Depois de uma intensa batalha que envolveu moradores, autoridades
municipais, estaduais e ainda lideranças da sociedade civil do
município, a empresa CBB foi fechada em novembro de 2003. O gerente da
empresa fugiu da cidade e jamais foi localizado pela justiça. Na comarca
de Ulianópolis, tramitam várias ações contra a companhia. Anos depois, a
área onde funcionava a CBB foi leiloada para pagar dívidas
trabalhistas.
Entre os resíduos mais perigosos que ainda permanecem espalhados no
pátio da CBB, sendo inclusive retratados no programa Fantástico, da Rede
Globo, estão materiais de sobras de construção da Usina Angra II, no
Rio de Janeiro. Entre as empresas arroladas estão a Stolthaven Ltda,
Scarlat Comercial Ltda, Vopax Brasil S.A, Tintas Coral, Trimtec, Texaco,
Stoncor, Santista, Recofarma, Pepsi Cola, Internacional Paper do
Brasil, Hokko do Brasil, Granel Química, Grace Brasil, Camargo Corrêa,
Brasco Logística e Bic do Brasil, entre outras.

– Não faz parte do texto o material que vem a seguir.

(** * hiosctl.py: store FHIR bundles in S3, ingest them into HealthLake, doctor

    A shallow embedding of [support/bin/hiosctl.py].  The script is glue
    around six boto3 calls; what it decides itself is which calls are made,
    in which order, which exceptions it catches, what it prints and with
    which status the process ends.  The embedding therefore keeps

    - the boto3 session and clients as interfaces ([Boto3], [S3Client],
      [HealthLakeClient]) over an arbitrary service state: building a
      client and making a call each return a value or raise;
    - Python's control flow as a small state-and-exception monad [prog]
      that records each remote call and each printed line in a trace;
    - Python [str] values as [string] (one [ascii] per character). *)

From Stdlib Require Import String Ascii List ZArith Lia Bool.
From stdpp Require Import base tactics option list strings gmap.

Open Scope string_scope.
Open Scope list_scope.

(** ** Python string operations used by the script *)

Module Py.

(** [s.endswith(suffix)] *)
Fixpoint endswith (s suffix : string) : bool :=
  String.eqb s suffix ||
  match s with
  | EmptyString => false
  | String _ s' => endswith s' suffix
  end.

(** [s.replace(old, new)] for one-character [old] and [new]. *)
Fixpoint replace (s : string) (old new : ascii) : string :=
  match s with
  | EmptyString => EmptyString
  | String c s' =>
      String (if Ascii.eqb c old then new else c) (replace s' old new)
  end.

(** The slice [s[:n]]. *)
Fixpoint slice_to (n : nat) (s : string) : string :=
  match n, s with
  | S n', String c s' => String c (slice_to n' s')
  | _, _ => EmptyString
  end.

(** [sep.join(parts)] *)
Definition join (sep : string) (parts : list string) : string :=
  String.concat sep parts.

(** Occurrence of a character in a string. *)
Fixpoint contains (s : string) (c : ascii) : bool :=
  match s with
  | EmptyString => false
  | String d s' => Ascii.eqb d c || contains s' c
  end.

End Py.

(** ** Exceptions, results and the trace *)

(** The subclasses of [Exception] the script names, each carrying [str(e)].
    [ClientError] also carries [e.response['Error']['Code']].  In botocore
    [NoCredentialsError] and [PartialCredentialsError] derive from
    [BotoCoreError], not from [ClientError]; [OtherException] is any other
    subclass of [Exception] (an endpoint or connection error, a parameter
    validation error, an upload failure wrapped by the transfer manager). *)
Inductive exn : Type :=
  | ClientError (code msg : string)
  | NoCredentialsError (msg : string)
  | PartialCredentialsError (msg : string)
  | FileNotFoundError (msg : string)
  | OtherException (msg : string).

Definition str_exn (e : exn) : string :=
  match e with
  | ClientError _ m => m
  | NoCredentialsError m => m
  | PartialCredentialsError m => m
  | FileNotFoundError m => m
  | OtherException m => m
  end.

Definition is_client_error (e : exn) : bool :=
  match e with ClientError _ _ => true | _ => false end.

(** The request of [start_fhir_import_job], field by field. *)
Record ImportJobRequest : Type := mkImportJobRequest {
  DatastoreId : string;
  InputS3Uri : string;
  JobName : string;
  DataAccessRoleArn : string;
  OutputS3Uri : string;
  KmsKeyId : string
}.

(** What the process does that the outside can see. *)
Inductive event : Type :=
  | Print (line : string)
  | HeadObject (bucket key : string)
  | UploadFile (file_path bucket key content_type : string)
  | ListObjectsV2 (bucket : string)
  | StartFHIRImportJob (req : ImportJobRequest)
  | HeadBucket (bucket : string)
  | DescribeFHIRDatastore (datastore_id : string).

Definition is_remote (ev : event) : bool :=
  match ev with Print _ => false | _ => true end.

Definition is_upload (ev : event) : bool :=
  match ev with UploadFile _ _ _ _ => true | _ => false end.

Definition remote_calls (t : list event) : list event := List.filter is_remote t.
Definition uploads (t : list event) : list event := List.filter is_upload t.

Fixpoint printed (t : list event) : list string :=
  match t with
  | [] => []
  | Print l :: t' => l :: printed t'
  | _ :: t' => printed t'
  end.

Fixpoint import_requests (t : list event) : list ImportJobRequest :=
  match t with
  | [] => []
  | StartFHIRImportJob r :: t' => r :: import_requests t'
  | _ :: t' => import_requests t'
  end.

Fixpoint head_object_keys (t : list event) : list string :=
  match t with
  | [] => []
  | HeadObject _ k :: t' => k :: head_object_keys t'
  | _ :: t' => head_object_keys t'
  end.

(** How a Python computation ends: it returns, an exception propagates, or
    [sys.exit(code)] was called ([SystemExit] is not an [Exception], so no
    [except Exception] clause catches it). *)
Inductive result (A : Type) : Type :=
  | Ret (a : A)
  | Raise (e : exn)
  | Exit (code : Z).
Arguments Ret {A} a.
Arguments Raise {A} e.
Arguments Exit {A} code.

(** Exit status of the interpreter: 0 after a normal end, the argument of
    [sys.exit], and 1 (after a traceback) for an uncaught exception. *)
Definition exit_code {A} (r : result A) : Z :=
  match r with
  | Ret _ => 0
  | Raise _ => 1
  | Exit c => c
  end.

(** ** The monad *)

Definition prog (σ A : Type) : Type := σ -> result A * σ * list event.

Definition ret {σ A} (a : A) : prog σ A := fun s => (Ret a, s, []).

Definition bind {σ A B} (m : prog σ A) (f : A -> prog σ B) : prog σ B :=
  fun s =>
    match m s with
    | (Ret a, s1, t1) => let '(r, s2, t2) := f a s1 in (r, s2, t1 ++ t2)
    | (Raise e, s1, t1) => (Raise e, s1, t1)
    | (Exit c, s1, t1) => (Exit c, s1, t1)
    end.

Declare Scope prog_scope.
Delimit Scope prog_scope with prog.
Notation "x <- m ;;; k" := (bind m (fun x => k))
  (at level 100, m at next level, right associativity) : prog_scope.
Notation "m ;;; k" := (bind m (fun _ => k))
  (at level 100, right associativity) : prog_scope.

(** [try: m  except ...: h]: the clauses are the partial function [h];
    [None] means no clause matches and the exception propagates. *)
Definition try_except {σ A} (m : prog σ A) (h : exn -> option (prog σ A))
  : prog σ A :=
  fun s =>
    match m s with
    | (Raise e, s1, t1) =>
        match h e with
        | Some k => let '(r, s2, t2) := k s1 in (r, s2, t1 ++ t2)
        | None => (Raise e, s1, t1)
        end
    | other => other
    end.

Definition print {σ} (line : string) : prog σ unit :=
  fun s => (Ret tt, s, [Print line]).

Definition sys_exit {σ A} (code : Z) : prog σ A :=
  fun s => (Exit code, s, []).

(** A call of a client method: logged, then its value or its exception. *)
Definition call {σ A} (ev : event) (op : σ -> (A + exn) * σ) : prog σ A :=
  fun s =>
    let '(r, s1) := op s in
    (match r with inl a => Ret a | inr e => Raise e end, s1, [ev]).

(** [for x in xs: body x] *)
Fixpoint for_each {σ A} (xs : list A) (body : A -> prog σ unit) : prog σ unit :=
  match xs with
  | [] => ret tt
  | x :: xs' => (body x ;;; for_each xs' body)%prog
  end.

(** ** boto3: the session and the clients

    The state [σ] is whatever the two services and the configuration of
    boto3 amount to; each call maps a state to its answer (a value or an
    exception) and the next state.  [boto3.Session(...)] and
    [session.client(...)] send nothing, but they can raise: without a
    region [session.client('healthlake')] raises [NoRegionError], with an
    empty one [session.client('s3')] raises [ValueError].  The script calls
    them outside every [try]. *)

(** The arguments of [boto3.Session]; the session is known by them. *)
Record session : Type := mkSession {
  aws_access_key_id : option string;
  aws_secret_access_key : option string;
  region_name : option string
}.

Class Boto3 (σ : Type) : Type := {
  boto3_Session : session -> σ -> (unit + exn) * σ;
  session_client : session -> string -> σ -> (unit + exn) * σ
}.

Class S3Client (σ : Type) : Type := {
  head_object : string -> string -> σ -> (unit + exn) * σ;
  upload_file : string -> string -> string -> string -> σ -> (unit + exn) * σ;
  (** the keys of [response['Contents']], [None] when the response has no
      ['Contents'] entry *)
  list_objects_v2 : string -> σ -> (option (list string) + exn) * σ;
  head_bucket : string -> σ -> (unit + exn) * σ
}.

Class HealthLakeClient (σ : Type) : Type := {
  (** returns [response['JobId']] *)
  start_fhir_import_job : ImportJobRequest -> σ -> (string + exn) * σ;
  describe_fhir_datastore : string -> σ -> (unit + exn) * σ
}.

(** ** The host: path separator, environment, directories *)

(** A directory entry as [os.walk] sees it. *)
#[warnings="-register-all"]
Inductive node : Type :=
  | File
  | Dir (entries : list (string * node)).

(** [os.environ], [os.sep], [os.path.join] on a path and a plain name, and
    for each path whether [os.path.isdir] holds of it and, if so, what the
    directory contains.  [os.path] is [posixpath] or [ntpath] by the host;
    [ntpath.join] has rules of its own for drives and for '/'. *)
Record host : Type := mkHost {
  os_sep : ascii;
  join_str : string -> string -> string;
  environ : gmap string string;
  directory_at : string -> option (list (string * node))
}.

Definition os_getenv (h : host) (var : string) : option string :=
  environ h !! var.


(** A path that [os.walk top] produces: [top] and the names below it. *)
Record path : Type := mkPath {
  top : string;
  below : list string
}.

Definition sep_str (sep : ascii) : string := String sep EmptyString.

(** [posixpath.join(a, name)] for a name that does not begin with '/':
    a '/' is inserted unless [a] is empty or already ends with one. *)
Definition posixpath_join (a name : string) : string :=
  if String.eqb a "" || Py.endswith a "/" then a +:+ name
  else a +:+ "/" +:+ name.

Definition os_path_join (p : path) (name : string) : path :=
  mkPath (top p) (below p ++ [name]).
(** * WRF ADIOS2-to-NetCDF4 converter: a shallow embedding of [convert.py]

    The converter reads the attributes and variables of an ADIOS2 file,
    declares the matching NetCDF dimensions and variables, copies every
    variable step by step (serially, or slab by slab under MPI) and finally
    copies the attributes.

    Python integers are [Z]; Python [str] is [string]; a Python [dict] is an
    association list in insertion order; a raised exception is the [Raise]
    branch of [result].  The two I/O libraries are not part of the program:
    the ADIOS2 handle is a record of its read methods, the NetCDF handle is
    a record holding the declared schema and the assignments issued. *)

From Stdlib Require Import ZArith String Ascii List Lia Bool.
From stdpp Require Import base list strings.


Local Open Scope Z_scope.

(** ** Python primitives *)

Inductive exn : Type :=
| ValueError
| KeyError (key : string)
| IndexError
| ZeroDivisionError
| RuntimeError
| UnboundLocalError.

Inductive result (A : Type) : Type :=
| Ok (a : A)
| Raise (e : exn).
Arguments Ok {A} a.
Arguments Raise {A} e.

Global Instance result_ret : MRet result := fun A a => Ok a.
Global Instance result_bind : MBind result :=
  fun A B f m => match m with Ok a => f a | Raise e => Raise e end.
Global Instance result_fmap : FMap result :=
  fun A B f m => match m with Ok a => Ok (f a) | Raise e => Raise e end.

Definition is_Ok {A} (r : result A) : Prop := exists a, r = Ok a.

(** A [for] loop that threads an accumulator and stops at the first
    exception. *)
Fixpoint foldM {A B} (f : A -> B -> result A) (acc : A) (l : list B) : result A :=
  match l with
  | [] => Ok acc
  | x :: l' => acc' ← f acc x; foldM f acc' l'
  end.

(** *** Dictionaries in insertion order *)

Definition dict (V : Type) : Type := list (string * V).
Lemma renumber_row_single m c r r' :
  renumber_row m [c] r = Some r' →
  ∃ id n new, r !! c = Some id ∧ norm_index (length m) id = Some n ∧
              m !! n = Some new ∧ r' = <[c := new]> r.
Proof.
  simpl. intros H.
  destruct (r !! c) as [id|] eqn:Hid; [|done]. simpl in H.
  destruct (norm_index (length m) id) as [n|] eqn:Hn; [|done]. simpl in H.
  destruct (m !! n) as [new|] eqn:Hnew; [|done]. simpl in H.
  injection H as <-. by exists id, n, new.
Qed.

(** C2.  In a whole-case restore, the row of the returned [gen] table at
    position [gen.status.on[j]] is the row [gen.i2e[j]] of the internal
    [gen] table, with its generator-bus column looked up in [bus.i2e] and
    every other column as it was. *)
Theorem restore_gen_unpermutes depth mpc o mpc1 o1 g b a r g' b' a'
    (src ext : ndarray) (on p busmap : list Z) :
  mpc !! "order" = Some (VDict o) → o !! "state" = Some (VStr "i") →
  outcome (userfcn_stage run_userfcn mpc o) = Ok (mpc1, o1) →
  mpc1 !! "gen" = Some (VArr src) →
  outcome (getpath (VDict o1) ["ext"; "gen"]) = Ok (VArr ext) →
  outcome (getpath (VDict o1) ["gen"; "status"; "on"]) = Ok (VVec on) →
  outcome (getpath (VDict o1) ["gen"; "i2e"]) = Ok (VVec p) →
  outcome (getpath (VDict o1) ["bus"; "i2e"]) = Ok (VVec busmap) →
  ncols src = ncols ext → length p = length on →
  NoDup (positions (length (rows ext)) on) →
  outcome (int2ext BUS_I GEN_BUS F_BUS T_BUS PRICE_REF_BUS
      get_reorder set_reorder run_userfcn (S depth) (VDict mpc) VNone g b a) = Ok (VDict r, g', b', a') →
  ∃ res, r !! "gen" = Some (VArr res) ∧
    length (rows res) = length (rows ext) ∧
    ∀ j i q, on !! j = Some i → p !! j = Some q →
      ∃ n m row id bn new,
        norm_index (length (rows ext)) i = Some n ∧
        norm_index (length (rows src)) q = Some m ∧
        rows src !! m = Some row ∧
        row !! GEN_BUS = Some id ∧
        norm_index (length busmap) id = Some bn ∧ busmap !! bn = Some new ∧
        rows res !! n = Some (<[GEN_BUS := new]> row).
Proof.
  intros Ho Hs Hu Hsrc Hext Hon Hp Hbus Hc Hlen Hnd H.
  destruct (int2ext_restore_inv _ _ _ _ _ _ _ Ho Hs H)
    as (mpc2 & o2 & r1 & Hu' & Hr & [= -> -> -> ->]).
  rewrite Hu in Hu'. injection Hu' as <- <-.
  apply restore_body_ok in Hr as (i & e & ic & ord & _ & _ & _ & _ & _ & _ & _
    & _ & _ & _ & _ & _ & (v & res & Hv & Hres & Hg) & _).
  rewrite outcome_bind in Hv. cbn [getitem] in Hv. rewrite Hsrc in Hv.
  cbn [of_option ret outcome] in Hv. unfold unpermute in Hv.
  rewrite outcome_bind, Hp in Hv. minv Hv.
  apply (outcome_ret src) in E as <-. apply (outcome_ret p) in E0 as <-.
  subst v. apply np_take_rows_ok in E1 as [Hca Hrows].
  destruct (restore_table_rows _ _ _ _ _ _ _ _ Hext Hon Hbus Hres)
    as (_ & Hl & _ & Hin).
  exists res. split_and!; [done|done|].
  intros j i' q Hj Hq.
  destruct (Hin) with (j := j) (i := i') as (n & row & row' & Hn & Hrow & Hrr & Hres');
    [congruence|by rewrite <- (Forall2_length _ _ _ Hrows)|done..|].
  destruct (Forall2_lookup_l _ _ _ _ _ Hrows Hq) as (row2 & Hrow2 & m & Hm & Hsm).
  apply renumber_row_single in Hrr as (id & bn & new & Hid & Hbn & Hnew & ->).
  simplify_eq. exists n, m, row, id, bn, new. by split_and!.
Qed.

(** C1.  The scenario: [bus.status.on = [0, 2]], [bus.i2e = [10, 30]], a
    three-row external snapshot with ids 10, 20, 30 and a two-row internal
    bus table with ids 0, 1.  The restored bus table has three rows with ids
    10, 20, 30; rows 0 and 2 are the internal rows with the id rewritten
    and row 1 is the row of the snapshot. *)
Theorem restore_bus_scenario depth mpc o g b a r g' b' a' nc
    (x0 x1 x2 r0 r1 : list Z) :
  mpc !! "order" = Some (VDict o) → o !! "state" = Some (VStr "i") →
  mpc !! "userfcn" = None →
  outcome (getpath (VDict o) ["bus"; "status"; "on"]) = Ok (VVec [0; 2]%Z) →
  outcome (getpath (VDict o) ["bus"; "i2e"]) = Ok (VVec [10; 30]%Z) →
  outcome (getpath (VDict o) ["ext"; "bus"]) = Ok (VArr (NdArray nc [x0; x1; x2])) →
  x0 !! BUS_I = Some 10%Z → x1 !! BUS_I = Some 20%Z → x2 !! BUS_I = Some 30%Z →
  mpc !! "bus" = Some (VArr (NdArray nc [r0; r1])) →
  r0 !! BUS_I = Some 0%Z → r1 !! BUS_I = Some 1%Z →
  outcome (int2ext BUS_I GEN_BUS F_BUS T_BUS PRICE_REF_BUS
      get_reorder set_reorder run_userfcn (S depth) (VDict mpc) VNone g b a) = Ok (VDict r, g', b', a') →
  r !! "bus" = Some (VArr (NdArray nc
                 [<[BUS_I := 10%Z]> r0; x1; <[BUS_I := 30%Z]> r1])) ∧
  (λ row : list Z, row !! BUS_I)
    <$> [<[BUS_I := 10%Z]> r0; x1; <[BUS_I := 30%Z]> r1]
  = [Some 10%Z; Some 20%Z; Some 30%Z].
Proof.
  intros Ho Hs Hnu Hon Hbus Hext Hx0 Hx1 Hx2 Hsrc Hr0 Hr1 H.
  split.
  2:{ simpl. rewrite !list_lookup_insert_eq by by eapply lookup_lt_Some.
      by rewrite Hx1. }
  destruct (int2ext_restore_inv _ _ _ _ _ _ _ Ho Hs H)
    as (mpc2 & o2 & r1' & Hu' & Hr & [= -> -> -> ->]).
  unfold userfcn_stage, dict_has in Hu'.
  rewrite bool_decide_eq_false_2 in Hu' by (rewrite Hnu; by intros [? ?]).
  apply outcome_ret in Hu'. injection Hu' as <- <-.
  apply restore_body_ok in Hr as (i & e & ic & ord & _ & _ & _ & _ & _ & _ & _
    & _ & _ & _ & (v & res & Hv & Hres & Hg) & _).
  cbn [getitem] in Hv. rewrite Hsrc in Hv. apply outcome_ret in Hv as <-.
  destruct (restore_table_rows _ _ _ _ _ _ _ _ Hext Hon Hbus Hres)
    as (Hc & Hl & Hout & Hin).
  cbn [rows ncols length] in Hc, Hl, Hout, Hin.
  assert (positions 3 [0; 2]%Z = [0; 2]%nat) as Hpos by done.
  rewrite Hpos in Hout, Hin.
  specialize (Hin eq_refl eq_refl).
  assert (NoDup [0; 2]%nat) as Hnd by by apply (bool_decide_unpack _).
  destruct (Hin Hnd 0%nat 0%Z eq_refl) as (n0 & q0 & q0' & Hn0 & Hq0 & Hrr0 & Ha0).
  destruct (Hin Hnd 1%nat 2%Z eq_refl) as (n2 & q2 & q2' & Hn2 & Hq2 & Hrr2 & Ha2).
  apply renumber_row_single in Hrr0 as (id0 & bn0 & new0 & Hid0 & Hbn0 & Hnew0 & ->).
  apply renumber_row_single in Hrr2 as (id2 & bn2 & new2 & Hid2 & Hbn2 & Hnew2 & ->).
  simpl in Hq0, Hq2. simplify_eq.
  assert (rows res !! 1%nat = Some x1) as Ha1.
  { by rewrite Hout by by apply (bool_decide_unpack _). }
  vm_compute in Hn0, Hn2, Hbn0, Hbn2. simplify_eq. simpl in Hnew0, Hnew2.
  simplify_eq. rewrite Hg. do 2 f_equal.
  destruct res as [c rs]. cbn [rows ncols] in *. f_equal.
  destruct rs as [|a0 [|a1 [|a2 [|]]]]; simplify_eq/=. done.
Qed.

(** C3.  On a case without the [order] key the whole-case form logs the
    missing-order message and then fails with [KeyError] on
    [mpc["order"]]; it does not return the case. *)
Theorem restore_missing_order_raises depth mpc g b a :
  mpc !! "order" = None →
  int2ext BUS_I GEN_BUS F_BUS T_BUS PRICE_REF_BUS
      get_reorder set_reorder run_userfcn (S depth) (VDict mpc) VNone g b a
  = Run [msg_no_order] (Raise (KeyError "order")).
Proof.
  intros Ho. cbn [int2ext]. unfold whole_case, dict_has.
  rewrite bool_decide_eq_false_2 by (rewrite Ho; by intros [? ?]).
  cbn [getitem]. by rewrite Ho.
Qed.

Lemma raises_bind {A B} (m : M A) (f : A → M B) :
  (∀ a, outcome m = Ok a → ∃ e, outcome (f a) = Raise e) →
  ∃ e, outcome (m ≫= f) = Raise e.
Proof.
  intros Hf. rewrite outcome_bind. destruct (outcome m) as [a|e]; eauto.
Qed.

(** C6.  The named-field form with a single field name never returns: it
    reads the literal key ["field"], not the named field, and then asks the
    order dict for an attribute [ext]. *)
Theorem field_conversion_never_returns depth mpc F ordering dim areas :
  ∃ e, outcome (int2ext BUS_I GEN_BUS F_BUS T_BUS PRICE_REF_BUS
      get_reorder set_reorder run_userfcn (S depth) (VDict mpc) (VStr F) ordering dim areas)
       = Raise e.
Proof.
  cbn [int2ext].
  apply raises_bind. intros x _.
  apply raises_bind. intros ord _.
  apply raises_bind. intros i (d & -> & _)%getitem_ok_dict.
  apply raises_bind. intros i' _.
  apply raises_bind. intros ord' <-%outcome_ret.
  apply raises_bind. intros val _.
  apply raises_bind. intros ord Hord.
  apply outcome_getitem in Hord. rewrite lookup_insert_eq in Hord.
  injection Hord as <-.
  apply raises_bind. intros ext [=].
Qed.

(** C7.  The raw-value form with a single ordering tag reads the order
    entry under the literal key ["ordering"], not the entry of the tag: on
    an order record without that key it fails with [KeyError], whatever the
    tag and whatever the entry of the tag holds. *)
Theorem single_tag_reads_literal_ordering depth mpc o tag v oldval dim :
  mpc !! "order" = Some (VDict o) → o !! "ordering" = None →
  outcome (int2ext BUS_I GEN_BUS F_BUS T_BUS PRICE_REF_BUS
      get_reorder set_reorder run_userfcn (S depth) (VDict mpc) (VArr v) oldval (VStr tag) dim)
  = Raise (KeyError "ordering").
Proof.
  intros Ho Hn. cbn [int2ext getitem]. rewrite Ho. cbn [of_option].
  rewrite ret_bind. cbn [getpath getitem]. rewrite Hn. cbn [of_option].
  destruct (String.eqb tag "gen"); by rewrite ?ret_bind.
Qed.

Lemma py_range_add_raises bi ni (f : value → M (value * value)) :
  ∃ e, outcome (ri ← py_range ni; idx ← py_add (VInt bi) ri; f idx) = Raise e.
Proof.
  apply raises_bind. intros ri Hri.
  destruct ni; try done. apply outcome_ret in Hri as <-.
  eexists. reflexivity.
Qed.

Lemma ordering_block_raises recur mpc o val oldval ordering dim k be bi :
  ∃ e, outcome (ordering_block get_reorder recur mpc o val oldval ordering dim
                  k (VInt be, VInt bi)) = Raise e.
Proof.
  unfold ordering_block.
  do 8 (apply raises_bind; intros ? _).
  apply py_range_add_raises.
Qed.

(** C8.  The raw-value form with a sequence of tags never returns a value:
    with no tag it fails on the unbound name [size], otherwise the first
    block fails (at the latest on [bi + range(ni)]); no remainder is ever
    appended. *)
Theorem composite_conversion_never_returns depth mpc v oldval tags dim :
  ∃ e, outcome (int2ext BUS_I GEN_BUS F_BUS T_BUS PRICE_REF_BUS
      get_reorder set_reorder run_userfcn (S depth) (VDict mpc) (VArr v) oldval (VList tags) dim)
       = Raise e.
Proof.
  cbn [int2ext]. apply raises_bind. intros o _.
  apply raises_bind. intros n <-%outcome_ret.
  destruct tags as [|t tags]; [eexists; reflexivity|].
  cbn [length seq foldM]. apply raises_bind. intros s Hf. exfalso.
  rewrite outcome_bind in Hf.
  destruct (ordering_block_raises (int2ext' depth) mpc o (VArr v) oldval
              (VList (t :: tags)) (default_dim dim) 0 0 0) as [e He].
  by rewrite He in Hf.
Qed.

Lemma np_any_true ar :
  (∃ row z, row ∈ rows ar ∧ z ∈ row ∧ z ≠ 0%Z) → np_any (VArr ar) = ret true.
Proof.
  intros (row & z & Hrow & Hz & Hnz). cbn [np_any]. f_equal.
  apply existsb_exists. exists row. split; [by apply list_elem_of_In|].
  apply existsb_exists. exists z. split; [by apply list_elem_of_In|].
  apply negb_true_iff. by apply Z.eqb_neq.
Qed.

(** C9.  In the legacy form an [areas] table with a nonzero entry comes back
    as it was given: its [PRICE_REF_BUS] column is not remapped. *)
Theorem legacy_areas_left_unmapped depth (m : list Z) bus gen branch ar
    bus' gen' branch' areas' :
  (∃ row z, row ∈ rows ar ∧ z ∈ row ∧ z ≠ 0%Z) →
  outcome (int2ext BUS_I GEN_BUS F_BUS T_BUS PRICE_REF_BUS
      get_reorder set_reorder run_userfcn (S depth) (VVec m) bus gen branch (VArr ar))
  = Ok (bus', gen', branch', areas') →
  areas' = VArr ar.
Proof.
  intros Hnz H. cbn [int2ext] in H. minv H.
  injection H as <- <- <- <-.
  rewrite (np_any_true _ Hnz), ret_bind in E3. cbn [negb] in E3.
  destruct a2; by apply outcome_ret in E3 as <-.
Qed.

End Properties.

(** ** The properties on concrete cases *)

Lemma restore_bus_scenario_witness :
  outcome (int2ext_std 1 (VDict ex_case) VNone VNone VNone VNone)
  = Ok (VDict ex_restored, VNone, VNone, VNone) ∧
  ex_restored !! "bus" = Some (tbl 2 [[10; 111]; [20; 200]; [30; 333]]%Z) ∧
  (λ row : list Z, row !! 0%nat) <$> [[10; 111]; [20; 200]; [30; 333]]%Z
  = [Some 10; Some 20; Some 30]%Z.
Proof.
  split; [reflexivity|].
  apply (restore_bus_scenario 0 0 0 1 1 gather scatter no_userfcn 0
           ex_case ex_order VNone VNone VNone ex_restored VNone VNone VNone 2
           [10; 100]%Z [20; 200]%Z [30; 300]%Z [0; 111]%Z [1; 333]%Z);
    reflexivity.
Defined.

Lemma restore_gen_unpermutes_witness :
  ∃ res, ex_restored !! "gen" = Some (VArr res) ∧
    length (rows res) = 3%nat ∧
    ∀ j i q, [0; 2]%Z !! j = Some i → [1; 0]%Z !! j = Some q →
      ∃ n m row id bn new,
        norm_index 3 i = Some n ∧ norm_index 2 q = Some m ∧
        [[0; 71]; [1; 51]]%Z !! m = Some row ∧
        row !! 0%nat = Some id ∧
        norm_index 2 id = Some bn ∧ [10; 30]%Z !! bn = Some new ∧
        rows res !! n = Some (<[0%nat := new]> row).
Proof.
  apply (restore_gen_unpermutes 0 0 0 1 1 gather scatter no_userfcn 0
           ex_case ex_order ex_case ex_order VNone VNone VNone ex_restored
           VNone VNone VNone
           (NdArray 2 [[0; 71]; [1; 51]]%Z)
           (NdArray 2 [[30; 5]; [20; 6]; [10; 7]]%Z)
           [0; 2]%Z [1; 0]%Z [10; 30]%Z);
    try reflexivity.
  by apply (bool_decide_unpack _).
Defined.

Em 2005, o professor universitário aposentado Paraguassú Éleres
ingressou no Tribunal de Justiça do Estado do Pará para propor, em rito
sumário, ação popular contra 26 empresas nacionais e multinacionais,
acusadas de despejar resíduos tóxicos dentro de uma área de terra
pertencente à empresa CBB. Na ação, ele pede que a justiça condene as
empresas a pagar a quantia de 50 milhões de reais para recompor e
recuperar toda a área contaminada pelos dejetos tóxicos.
E ressalta que “grande quantidade de resíduos industriais
naturalmente disseminaram-se por uma área de mais de 20 hectares”.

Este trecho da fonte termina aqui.